Finding proteins that cells need to create capillaries could lead to drugs that block capillary formation, inhibiting tumor growth and metastasis. The tumor may not be gone, but as long as it cannot grow or metastasize, the patient can live with it, explains Rodi.

Researchers predict that the treatments will be a mixture, or cocktail, of medicines that attack capillary growth by inhibiting as many molecular pathways as possible. Optimally, this anti-angiogenic treatment would not cause the side effects typical of existing chemotherapy.

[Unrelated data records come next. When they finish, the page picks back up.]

(* ===== verification/Int128.v ===== *)
(** * What a 128-bit integer implementation promises

    The compiler computes with [__int128] in two places: [src/sema/w128.c]
    folds constant expressions while compiling, and [lib/rt/int128.c] is what
    the program calls at run time. [Int128] is the contract both meet: each
    operation, on representations [i_ok] of unsigned 128-bit values, is the
    arithmetic of [Z] wrapped to the width. Files [W128] and [RtInt128] prove
    the two implementations instances of it; [run_agree] is proved against
    the contract alone. *)

From stdpp Require Import base numbers list option.
From Stdlib Require Import ZArith Lia.
From S2P Require Import Prelude.

Abbreviation u128 := (uwrap 128).
Abbreviation s128 := (swrap 128).

Class Int128 (T : Type) := {
  i_ok : T -> Prop;
  i_val : T -> Z;
  i_of : Z -> T;
  i_neg : T -> T;
  i_mul : T -> T -> T;
  i_shl : T -> Z -> T;
  i_shru : T -> Z -> T;
  i_shrs : T -> Z -> T;
  i_udiv : T -> T -> T;
  i_umod : T -> T -> T;
  i_sdiv : T -> T -> T;
  i_smod : T -> T -> T;
  i_range : forall a, i_ok a -> is_u 128 (i_val a);
  i_of_law : forall z, is_u 128 z -> i_ok (i_of z) /\ i_val (i_of z) = z;
  i_neg_law : forall a, i_ok a -> i_ok (i_neg a) /\ i_val (i_neg a) = u128 (- i_val a);
  i_mul_law : forall a b, i_ok a -> i_ok b ->
    i_ok (i_mul a b) /\ i_val (i_mul a b) = u128 (i_val a * i_val b);
  i_shl_law : forall a n, i_ok a -> 0 <= n < 128 ->
    i_ok (i_shl a n) /\ i_val (i_shl a n) = u128 (i_val a * 2 ^ n);
  i_shru_law : forall a n, i_ok a -> 0 <= n < 128 ->
    i_ok (i_shru a n) /\ i_val (i_shru a n) = i_val a / 2 ^ n;
  i_shrs_law : forall a n, i_ok a -> 0 <= n < 128 ->
    i_ok (i_shrs a n) /\ i_val (i_shrs a n) = u128 (s128 (i_val a) / 2 ^ n);
  i_udiv_law : forall a b, i_ok a -> i_ok b -> i_val b <> 0 ->
    i_ok (i_udiv a b) /\ i_val (i_udiv a b) = i_val a / i_val b;
  i_umod_law : forall a b, i_ok a -> i_ok b -> i_val b <> 0 ->
    i_ok (i_umod a b) /\ i_val (i_umod a b) = i_val a mod i_val b;
  i_sdiv_law : forall a b, i_ok a -> i_ok b -> i_val b <> 0 ->
    i_ok (i_sdiv a b) /\
    i_val (i_sdiv a b) = u128 (Z.quot (s128 (i_val a)) (s128 (i_val b)));
  i_smod_law : forall a b, i_ok a -> i_ok b -> i_val b <> 0 ->
    i_ok (i_smod a b) /\
    i_val (i_smod a b) = u128 (Z.rem (s128 (i_val a)) (s128 (i_val b)));
}.

(** ** Expressions over the contract

    A constant expression as a tree of the operations; [run] evaluates it
    with an implementation and is undefined where C is: a zero divisor, or a
    shift count outside the type. *)

Inductive i128_expr :=
  | EConst (z : Z)
  | ENeg (e : i128_expr)
  | EMul (e1 e2 : i128_expr)
  | EShl (e : i128_expr) (n : Z)
  | EShr (sign : bool) (e : i128_expr) (n : Z)
  | EDiv (sign modulo : bool) (e1 e2 : i128_expr).

Section Run.
Context {T : Type} `{!Int128 T}.

Definition shift_ok (n : Z) : bool := (0 <=? n) && (n <? 128).

Definition div_op (sign modulo : bool) : T -> T -> T :=
  if sign then (if modulo then i_smod else i_sdiv)
  else (if modulo then i_umod else i_udiv).

Fixpoint run (e : i128_expr) : option T :=
  match e with
  | EConst z => Some (i_of (u128 z))
  | ENeg e => i_neg <$> run e
  | EMul e1 e2 => x ← run e1; y ← run e2; Some (i_mul x y)
  | EShl e n => x ← run e; if shift_ok n then Some (i_shl x n) else None
  | EShr s e n =>
      x ← run e;
      if shift_ok n then Some (if s then i_shrs x n else i_shru x n) else None
  | EDiv s m e1 e2 =>
      x ← run e1; y ← run e2;
      if i_val y =? 0 then None else Some (div_op s m x y)
  end.

(** The same expression on unbounded integers, wrapped at each node. *)
Fixpoint denote (e : i128_expr) : option Z :=
  match e with
  | EConst z => Some (u128 z)
  | ENeg e => (fun x => u128 (- x)) <$> denote e
  | EMul e1 e2 => x ← denote e1; y ← denote e2; Some (u128 (x * y))
  | EShl e n => x ← denote e; if shift_ok n then Some (u128 (x * 2 ^ n)) else None
  | EShr s e n =>
      x ← denote e;
      if shift_ok n then Some (if s then u128 (s128 x / 2 ^ n) else x / 2 ^ n) else None
  | EDiv s m e1 e2 =>
      x ← denote e1; y ← denote e2;
      if y =? 0 then None
      else Some (if s then u128 ((if m then Z.rem else Z.quot) (s128 x) (s128 y))
                 else (if m then x mod y else x / y))
  end.

Lemma shift_ok_spec n : shift_ok n = true -> 0 <= n < 128.
Proof. unfold shift_ok. lia. Qed.

Lemma div_op_law s m x y : i_ok x -> i_ok y -> i_val y <> 0 ->
  i_ok (div_op s m x y) /\
  i_val (div_op s m x y) =
    (if s then u128 ((if m then Z.rem else Z.quot) (s128 (i_val x)) (s128 (i_val y)))
     else (if m then i_val x mod i_val y else i_val x / i_val y)).
Proof.
  intros. unfold div_op.
  destruct s, m; [apply i_smod_law | apply i_sdiv_law | apply i_umod_law | apply i_udiv_law]; done.
Qed.

(** An implementation computes what the expression denotes. *)
Lemma run_denote e :
  (i_val <$> run e) = denote e /\ (forall x, run e = Some x -> i_ok x).
Proof.
  induction e as [z | e [IH Ok] | e1 [IH1 Ok1] e2 [IH2 Ok2] | e [IH Ok] n
                 | s e [IH Ok] n | s m e1 [IH1 Ok1] e2 [IH2 Ok2]]; cbn [run denote].
  - destruct (i_of_law (u128 z)) as [Hok Hv]; [now apply uwrap_range|].
    split; [cbn; now rewrite Hv | now intros x [= <-]].
  - destruct (run e) as [x|]; cbn in *; rewrite <- IH; [|easy].
    destruct (i_neg_law x) as [Hok Hv]; [auto|].
    split; [cbn; now rewrite Hv | now intros y [= <-]].
  - destruct (run e1) as [x|], (run e2) as [y|]; cbn in *; rewrite <- IH1; cbn;
      rewrite <- ?IH2; try easy. cbn.
    destruct (i_mul_law x y) as [Hok Hv]; [auto..|].
    split; [now rewrite Hv | now intros z [= <-]].
  - destruct (run e) as [x|]; cbn in *; rewrite <- IH; [|easy]. cbn.
    destruct (shift_ok n) eqn:S; [|easy]. apply shift_ok_spec in S.
    destruct (i_shl_law x n) as [Hok Hv]; [auto..|].
    split; [cbn; now rewrite Hv | now intros y [= <-]].
  - destruct (run e) as [x|]; cbn in *; rewrite <- IH; [|easy]. cbn.
    destruct (shift_ok n) eqn:S; [|easy]. apply shift_ok_spec in S.
    destruct (i_shrs_law x n) as [Hs Vs]; [auto..|].
    destruct (i_shru_law x n) as [Hu Vu]; [auto..|].
    destruct s; (split; [cbn; now rewrite ?Vs, ?Vu | now intros y [= <-]]).
  - destruct (run e1) as [x|], (run e2) as [y|]; cbn in *; rewrite <- IH1; cbn;
      rewrite <- ?IH2; try easy. cbn.
    destruct (Z.eqb_spec (i_val y) 0) as [E|E]; [easy|].
    destruct (div_op_law s m x y) as [Hok Hv]; [auto..|].
    split; [cbn; now rewrite Hv | now intros z [= <-]].
Qed.
End Run.

(** Two implementations of the contract give every expression the same value. *)
Lemma run_agree {T1 T2} `{!Int128 T1} `{!Int128 T2} (e : i128_expr) :
  i_val <$> run (T := T1) e = i_val <$> run (T := T2) e.
Proof. now rewrite (proj1 (run_denote (T := T1) e)), (proj1 (run_denote (T := T2) e)). Qed.
(** The loop of [udivmod], for [i = k-1] down to 0, on the halves of the
    remainder and of the quotient. *)
Fixpoint udivmod_loop (k : nat) (ahi alo bhi blo rhi rlo qhi qlo : Z) : (Z * Z) * (Z * Z) :=
  match k with
  | O => ((qhi, qlo), (rhi, rlo))
  | S k' =>
      let i := Z.of_nat k' in
      let rhi := Z.lor (u64 (Z.shiftl rhi 1)) (Z.shiftr rlo 63) in
      let rlo := u64 (Z.shiftl rlo 1) in
      let rlo := if i >=? 64 then Z.lor rlo (Z.land (Z.shiftr ahi (i - 64)) 1)
                 else Z.lor rlo (Z.land (Z.shiftr alo i) 1) in
      if (rhi >? bhi) || ((rhi =? bhi) && (rlo >=? blo)) then
        let borrow := b2z (rlo <? blo) in
        let rlo := u64 (rlo - blo) in
        let rhi := u64 (rhi - u64 (bhi + borrow)) in
        if i >=? 64 then
          udivmod_loop k' ahi alo bhi blo rhi rlo (Z.lor qhi (u64 (Z.shiftl 1 (i - 64)))) qlo
        else
          udivmod_loop k' ahi alo bhi blo rhi rlo qhi (Z.lor qlo (u64 (Z.shiftl 1 i)))
      else udivmod_loop k' ahi alo bhi blo rhi rlo qhi qlo
  end.

Definition udivmod (a b : Z) : Z * Z :=
  let '((qhi, qlo), (rhi, rlo)) :=
    udivmod_loop 128 (hi64 a) (lo64 a) (hi64 b) (lo64 b) 0 0 0 0 in
  (mk qhi qlo, mk rhi rlo).

Definition __udivti3 (a b : Z) : Z := (udivmod a b).1.
Definition __umodti3 (a b : Z) : Z := (udivmod a b).2.

Definition neg128 (x : Z) : Z :=
  let lo := lo64 x in let hi := hi64 x in
  let nlo := u64 (u64 (Z.lnot lo) + 1) in
  let nhi := u64 (u64 (Z.lnot hi) + b2z (nlo =? 0)) in
  mk nhi nlo.

Definition is_neg (x : Z) : bool := negb (Z.shiftr (hi64 x) 63 =? 0).

Definition __divti3 (a b : Z) : Z :=
  let wa := u128 a in let wb := u128 b in
  let neg := xorb (is_neg wa) (is_neg wb) in
  let wa := if is_neg wa then neg128 wa else wa in
  let wb := if is_neg wb then neg128 wb else wb in
  let wq := (udivmod wa wb).1 in
  let wq := if neg then neg128 wq else wq in
  s128 wq.

Definition __modti3 (a b : Z) : Z :=
  let wa := u128 a in let wb := u128 b in
  let neg := is_neg wa in
  let wa := if is_neg wa then neg128 wa else wa in
  let wb := if is_neg wb then neg128 wb else wb in
  let wr := (udivmod wa wb).2 in
  let wr := if neg then neg128 wr else wr in
  s128 wr.

Definition __negti2 (a : Z) : Z := s128 (neg128 (u128 a)).

(** ** Correctness *)

Lemma hi64_range x : is_u 128 x -> is_u 64 (hi64 x).
Proof.
  unfold is_u, hi64. intros. split; [apply Z.div_pos; lia | apply Z.div_lt_upper_bound; lia].
Qed.
Lemma lo64_range x : is_u 64 (lo64 x).
Proof. now apply uwrap_range. Qed.
#[export] Hint Resolve hi64_range lo64_range : wide.

Lemma mk_halves x : mk (hi64 x) (lo64 x) = x.
Proof. unfold mk, hi64, lo64, uwrap. rewrite Z.mul_comm. symmetry. now apply Z.div_mod. Qed.

Lemma mk_range hi lo : is_u 64 hi -> is_u 64 lo -> is_u 128 (mk hi lo).
Proof. unfold is_u, mk. lia. Qed.

Lemma hi64_mk hi lo : is_u 64 lo -> hi64 (mk hi lo) = hi.
Proof. intros. unfold hi64, mk. rewrite Z.div_add_l, (Z.div_small lo) by (done || lia). lia. Qed.
Lemma lo64_mk hi lo : is_u 64 lo -> lo64 (mk hi lo) = lo.
Proof.
  intros. unfold lo64, mk. rewrite Z.add_comm, uwrap_add_mul. now apply uwrap_small.
Qed.

(** A word pair congruent to a value is that value's wrap. *)
Lemma mk_eqw hi lo z : is_u 64 hi -> is_u 64 lo -> eqw 128 (mk hi lo) z -> mk hi lo = u128 z.
Proof. intros Hh Hl E. rewrite <- E. symmetry. now apply uwrap_small, mk_range. Qed.

Lemma rt_mul64_law a b : is_u 64 a -> is_u 64 b ->
  let '(hi, lo) := rt_mul64 a b in is_u 64 hi /\ is_u 64 lo /\ mk hi lo = a * b.
Proof.
  intros Ha Hb. unfold rt_mul64. rewrite !lo32, !shr_div, !shl_mul by lia.
  destruct (mul_halves 32 a b ltac:(lia) Ha Hb) as (Hlo & Hhi & E).
  change (32 + 32) with 64 in *. cbn zeta in *.
  rewrite uwrap_small by easy. done.
Qed.

Lemma multi3_law a b : is_u 128 a -> is_u 128 b -> __multi3 a b = u128 (a * b).
Proof.
  intros Ha Hb. unfold __multi3. pose proof (rt_mul64_law (lo64 a) (lo64 b)) as M.
  destruct (rt_mul64 _ _) as [hi lo]. destruct M as (Hh & Hl & E); [auto with wide..|].
  apply mk_eqw; [auto with wide..|]. unfold mk.
  rewrite (mod2_128_hi _ _ (eqw_uwrap 64 _ ltac:(lia))).
  rewrite (mod2_128_hi (hi + _) (hi + (hi64 a * lo64 b + lo64 a * hi64 b)))
    by (rewrite !(eqw_uwrap 64) by lia; reflexivity).
  pose proof (mk_halves a) as Ea. pose proof (mk_halves b) as Eb. unfold mk in Ea, Eb, E.
  set (ah := hi64 a) in *. set (al := lo64 a) in *. set (bh := hi64 b) in *. set (bl := lo64 b) in *.
  clearbody ah al bh bl. subst a b. exists (- (ah * bh)).
  change (2 ^ 128) with (2 ^ 64 * 2 ^ 64). lia.
Qed.

Lemma val_halves x : lo64 x + hi64 x * 2 ^ 64 = x.
Proof. rewrite Z.add_comm. apply mk_halves. Qed.

Lemma ashlti3_law a n : is_u 128 a -> 0 <= n < 128 -> __ashlti3 a n = u128 (a * 2 ^ n).
Proof.
  intros Ha Hn. unfold __ashlti3, mk.
  destruct (Z.eqb_spec n 0) as [->|].
  { rewrite Z.mul_1_r. symmetry. now apply uwrap_small. }
  transitivity (u128 ((lo64 a + hi64 a * 2 ^ 64) * 2 ^ n)); [|now rewrite val_halves].
  destruct (Z.geb_spec n 64); rewrite !shl_mul, ?shr_div by lia.
  - rewrite Z.add_0_r. exact (dw_shl_big 64 (lo64 a) (hi64 a) ltac:(lia) n ltac:(lia)).
  - rewrite Z.add_comm.
    exact (dw_shl 64 (lo64 a) (hi64 a) ltac:(lia) (lo64_range a) n ltac:(lia)).
Qed.

Lemma lshrti3_law a n : is_u 128 a -> 0 <= n < 128 -> __lshrti3 a n = a / 2 ^ n.
Proof.
  intros Ha Hn. unfold __lshrti3, mk.
  destruct (Z.eqb_spec n 0) as [->|]; [now rewrite Z.div_1_r|].
  transitivity ((lo64 a + hi64 a * 2 ^ 64) / 2 ^ n); [|now rewrite val_halves].
  destruct (Z.geb_spec n 64); rewrite ?shl_mul, !shr_div by lia.
  - rewrite <- (dw_shr_big 64) by (auto with wide || lia). lia.
  - rewrite <- (dw_shr 64) by (auto with wide || lia). lia.
Qed.

(** The signed value, from its signed high word. *)
Lemma s128_halves x : is_u 128 x -> s128 x = lo64 x + s64 (hi64 x) * 2 ^ 64.
Proof.
  intros Hx. pose proof (s128_val (W (lo64 x) (hi64 x))) as H. unfold w_val in H. cbn [wlo whi] in H.
  rewrite val_halves in H. apply H. split; cbn [wlo whi]; auto with wide.
Qed.
(** The number kept: the low [n] bits of a limb array whose top limb is [x]. *)
Lemma wrap_top bits k lo x : bits <> 0 -> Z.of_nat (nlimbs bits) = Z.of_nat k + 1 ->
  0 <= lo < 2 ^ W k -> is_u 64 x -> width bits mod 64 <> 0 ->
  let top := width bits mod 64 in
  uwrap (W k + 64) (wrap bits (lo + 2 ^ W k * x)) =
  lo + 2 ^ W k * (if (bits <? 0) && negb ((x / 2 ^ (top - 1)) mod 2 =? 0)
                  then x mod 2 ^ top + (2 ^ 64 - 2 ^ top) else x mod 2 ^ top).
Proof.
  intros Hb Hk Hlo Hx Ht top. destruct (nlimbs_width bits Hb) as (_ & Hw & Hr).
  pose proof (Z.mod_pos_bound (width bits) 64 ltac:(lia)) as Rt. fold top in Rt, Ht.
  assert (En : width bits = W k + top).
  { pose proof (Z.div_mod (width bits) 64 ltac:(lia)) as E. fold top in E. lia. }
  pose proof (pow2_pos (W k) ltac:(lia)). pose proof (pow2_pos top ltac:(lia)).
  assert (Pt : 2 ^ top <= 2 ^ 63) by (apply Z.pow_le_mono_r; lia).
  pose proof (Z.mod_pos_bound x (2 ^ top) ltac:(lia)) as Rx.
  set (u := lo + 2 ^ W k * (x mod 2 ^ top)).
  assert (Pn : 2 ^ width bits = 2 ^ W k * 2 ^ top) by (rewrite En, Z.pow_add_r by lia; done).
  assert (Ru : is_u (width bits) u) by (unfold is_u, u; nia).
  assert (Eu : uwrap (width bits) (lo + 2 ^ W k * x) = u).
  { rewrite <- (uwrap_small (width bits) u) by done. apply uwrap_proper. exists (x / 2 ^ top).
    unfold u. rewrite Pn. rewrite (Z.div_mod x (2 ^ top)) at 1 by lia. ring. }
  assert (PK : 2 ^ (W k + 64) = 2 ^ W k * 2 ^ 64) by (rewrite Z.pow_add_r by lia; done).
  rewrite width_wrap. destruct (bits <? 0); simpl.
  - rewrite <- swrap_uwrap, Eu, swrap_of_u by lia || done.
    assert (B : (x / 2 ^ (top - 1)) mod 2 = if u <? 2 ^ (width bits - 1) then 0 else 1).
    { transitivity ((x mod 2 ^ top / 2 ^ (top - 1)) mod 2).
      - rewrite (Z.div_mod x (2 ^ top)) at 1 by lia.
        replace (2 ^ top * (x / 2 ^ top)) with ((2 * (x / 2 ^ top)) * 2 ^ (top - 1))
          by (rewrite (pow2_half top) by lia; ring).
        rewrite Z.add_comm, Z.div_add by (pose proof (pow2_pos (top - 1) ltac:(lia)); lia).
        rewrite Z.mul_comm, Z.mod_add by lia. done.
      - rewrite top_bit_iff by (try lia; unfold is_u; lia).
        replace (2 ^ (width bits - 1)) with (2 ^ W k * 2 ^ (top - 1))
          by (rewrite <- Z.pow_add_r by lia; f_equal; lia).
        destruct (Z.ltb_spec (x mod 2 ^ top) (2 ^ (top - 1))), (Z.ltb_spec u (2 ^ W k * 2 ^ (top - 1)));
          done || (unfold u in *; nia). }
    rewrite B. destruct (u <? 2 ^ (width bits - 1)); simpl.
    + apply uwrap_small. unfold is_u in *. rewrite PK. nia.
    + replace (u - 2 ^ width bits) with (u - 2 ^ width bits + 2 ^ (W k + 64) + -1 * 2 ^ (W k + 64)) by ring.
      rewrite uwrap_add_mul, uwrap_small; unfold is_u in *; rewrite PK, Pn; unfold u in *; nia.
  - rewrite Eu. apply uwrap_small. unfold is_u in *. rewrite PK. nia.
Qed.

Lemma uwrap_wrap_full bits v : bits <> 0 -> width bits = W (nlimbs bits) -> 0 <= v < 2 ^ W (nlimbs bits) ->
  uwrap (W (nlimbs bits)) (wrap bits v) = v.
Proof.
  intros Hb E Hv. rewrite <- E, width_wrap in *. destruct (nlimbs_width bits Hb) as (_ & Hw & _).
  destruct (bits <? 0); [rewrite uwrap_swrap by lia | rewrite uwrap_uwrap]; by apply uwrap_small.
Qed.

Lemma norm_spec d bits m : bits <> 0 -> Forall (is_u 64) (limbs m d (nlimbs bits)) ->
  let m' := norm d bits m in
  holds bits m' d (wrap bits (val (limbs m d (nlimbs bits)))) /\ frame (nlimbs bits) d m m'.
Proof.
  intros Hb HU. destruct (nlimbs_width bits Hb) as (EK & Hw & Hr). unfold holds.
  rewrite wrap_wrap by done. pose proof (val_range _ HU) as Rv. rewrite limbs_length in Rv.
  unfold norm. cbv zeta. destruct (Z.eqb_spec (width bits mod 64) 0) as [T0|T0].
  { split; [|by intros p _]. split_and!; [done | done |]. symmetry. apply uwrap_wrap_full; try done.
    pose proof (Z.div_mod (width bits) 64 ltac:(lia)). lia. }
  pose proof (Z.mod_pos_bound (width bits) 64 ltac:(lia)) as Rt.
  destruct (nlimbs bits) as [|k] eqn:Ek; [lia|].
  replace (d + LIMBS (width bits) - 1) with (d + Z.of_nat k) by lia.
  replace (S k) with (k + 1)%nat in * by lia. rewrite limbs_app in HU, Rv |- *.
  apply Forall_app in HU as [HU1 HU2]. cbn [limbs] in HU2. apply Forall_cons_1 in HU2 as [Hx _].
  set (x := m (d + Z.of_nat k)) in *. set (top := width bits mod 64) in *.
  rewrite mask_eq, bit_land, lor_not_mask, land_ones_mod by (try lia; done).
  set (lo := val (limbs m d k)).
  assert (Rlo : 0 <= lo < 2 ^ W k) by (pose proof (val_range _ HU1) as R; by rewrite limbs_length in R).
  rewrite val_app, limbs_length. cbn [limbs val]. fold lo x. rewrite Z.mul_0_r, Z.add_0_r.
  pose proof (wrap_top bits k lo x Hb ltac:(lia) Rlo Hx T0) as E. fold top in E.
  replace (W (k + 1)) with (W k + 64) by lia. rewrite E.
  pose proof (pow2_pos top ltac:(lia)). pose proof (Z.mod_pos_bound x (2 ^ top) ltac:(lia)).
  assert (2 ^ top <= 2 ^ 63) by (apply Z.pow_le_mono_r; lia).
  set (y := if (bits <? 0) && negb ((x / 2 ^ (top - 1)) mod 2 =? 0)
            then x mod 2 ^ top + (2 ^ 64 - 2 ^ top) else x mod 2 ^ top).
  assert (Hy : is_u 64 y) by (unfold is_u, y; destruct (_ && _); lia).
  replace (if (bits <? 0) && negb ((x / 2 ^ (top - 1)) mod 2 =? 0) then _ else _)
    with (upd m (d + Z.of_nat k) y) by (unfold y; by destruct (_ && _)).
  rewrite limbs_app, (limbs_ext _ m d d k) by (intros j Hj; apply upd_other; lia).
  cbn [limbs]. rewrite upd_same. split; [split_and!|].
  - done.
  - apply Forall_app. split; [done|]. by constructor.
  - rewrite val_app, limbs_length. cbn [val]. fold lo. lia.
  - intros p Hp. apply upd_other. lia.
Qed.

Chemotherapy patients usually receive a cocktail of drugs that target fast-growing cells such as tumor cells. Unfortunately, this therapy attacks not only the tumor but also the other fast-dividing cells in the body, such as hair follicles and cells that line the gastro-intestinal tract. When these normal, healthy cells are attacked, chemotherapy patients may become nauseated or lose their hair.

Anti-angiogenic therapy will work by blocking capillary formation, which is a much rarer occurrence in adults. Rapidly growing cells will not be targeted, and tumors will be starved without the side effects associated with traditional chemotherapy. Adults normally grow capillaries only while healing from an injury or during a women's menstrual cycle, when blood vessels form in the uterine lining. Most other capillary formation in adults is associated with pathologies such as tumors.

"There is not a lot of capillary growth in normal adults, so if we can come up with a cocktail of drugs to knock out all capillary formation in the body, it might be a method of treating cancer patients that does not make them sick," says Rodi.

Angiogenesis at Argonne

Other tumor-angiogenesis studies have led to drugs that are currently being tested in clinical trials. These anti-angiogenic drugs have stopped tumors in mice, but have not yet been successful in human clinical trials. That is because these studies have targeted only individual molecular pathways, Rodi explains.

Tumors in people are much different than those found in mice.

"People get messy tumors. If you take a tumor out of a person and look at the chromosomes in the different cells, they're heterogeneous — they're all different — whereas mice model tumors all have the same genetic make-up," says Rodi.

By determining angiogenesis' interim steps, Argonne researchers are learning what proteins are secreted by endothelial cells — the cells involved in blood vessel formation — and how these proteins work.